Work to be completed
Copy every line of the data that includes the string "match".

Saved entries

---

(** The digest: the first six words of the final chaining value. *)
Definition digest_of (s : state) : list Z :=
  be_bytes 8 (sa s) ++ be_bytes 8 (sb s) ++ be_bytes 8 (sc s) ++
  be_bytes 8 (sd s) ++ be_bytes 8 (se s) ++ be_bytes 8 (sf s).

Definition sha384_bytes (msg : list Z) : list Z :=
  let p := pad msg in
  digest_of (fold_left compress (blocks (length p / 128)%nat p) H0).

Definition byte_of (c : ascii) : Z := Z.of_N (N_of_ascii c).

Definition sha384 (data : text) : list Z := sha384_bytes (map byte_of data).

End Sha384.

(** ** Base64, what [base64.b64encode] followed by the ASCII decoding gives *)
Module Base64.

Definition alphabet : text :=
  txt "ABCDEFGHIJKLMNOPQRSTUVWXYZabcdefghijklmnopqrstuvwxyz0123456789+/".

Definition sextet (n : Z) : ascii := nth (Z.to_nat (Z.land n 63)) alphabet "="%char.

Fixpoint b64encode (bs : list Z) : text :=
  match bs with
  | a :: b :: c :: rest =>
      sextet (Z.shiftr a 2)
      :: sextet (Z.lor (Z.shiftl (Z.land a 3) 4) (Z.shiftr b 4))
      :: sextet (Z.lor (Z.shiftl (Z.land b 15) 2) (Z.shiftr c 6))
      :: sextet c :: b64encode rest
  | [a; b] =>
      [sextet (Z.shiftr a 2);
       sextet (Z.lor (Z.shiftl (Z.land a 3) 4) (Z.shiftr b 4));
       sextet (Z.shiftl (Z.land b 15) 2); "="%char]
  | [a] =>
      [sextet (Z.shiftr a 2); sextet (Z.shiftl (Z.land a 3) 4); "="%char; "="%char]
  | [] => []
  end.

End Base64.

(** The token built from a file's bytes: the literal sha384- followed by
    the base64 text of the digest. *)
Definition sri_of_bytes (data : text) : text :=
  txt "sha384-" ++ Base64.b64encode (Sha384.sha384 data).


(** ** The string operations the hook uses *)
Module Str.

(** [s.startswith(p)] *)
Fixpoint starts_with (p s : text) : bool :=
  match p, s with
  | [], _ => true
  | a :: p', b :: s' => if Ascii.eqb a b then starts_with p' s' else false
  | _ :: _, [] => false
  end.

(** [s.endswith(p)] *)
Definition ends_with (p s : text) : bool := starts_with (rev p) (rev s).

(** [s.lstrip(c)] for a one-character argument. *)
Fixpoint lstrip (c : ascii) (s : text) : text :=
  match s with
  | a :: s' => if Ascii.eqb a c then lstrip c s' else s
  | [] => []
  end.

(** [s.rstrip(c)] for a one-character argument. *)
Definition rstrip (c : ascii) (s : text) : text := rev (lstrip c (rev s)).

(** The scan of [str.replace] for a non-empty [old]: occurrences are found
    left to right and do not overlap; [skip] counts the characters of the
    occurrence just replaced that are still to be passed over. *)
Fixpoint replace_from (old new : text) (skip : nat) (s : text) : text :=
  match s with
  | [] => []
  | c :: s' =>
      match skip with
      | S k => replace_from old new k s'
      | O =>
          if starts_with old s
          then new ++ replace_from old new (length old - 1) s'
          else c :: replace_from old new 0 s'
      end
  end.

(** [s.replace(old, new)]; with an empty [old] Python inserts [new] before
    every character and at the end. *)
Definition replace (old new s : text) : text :=
  match old with
  | [] => new ++ flat_map (fun c => c :: new) s
  | _ :: _ => replace_from old new 0 s
  end.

---

Task response
  match bs with
  match p, s with
  match s with
  match s with
      match skip with
  match old with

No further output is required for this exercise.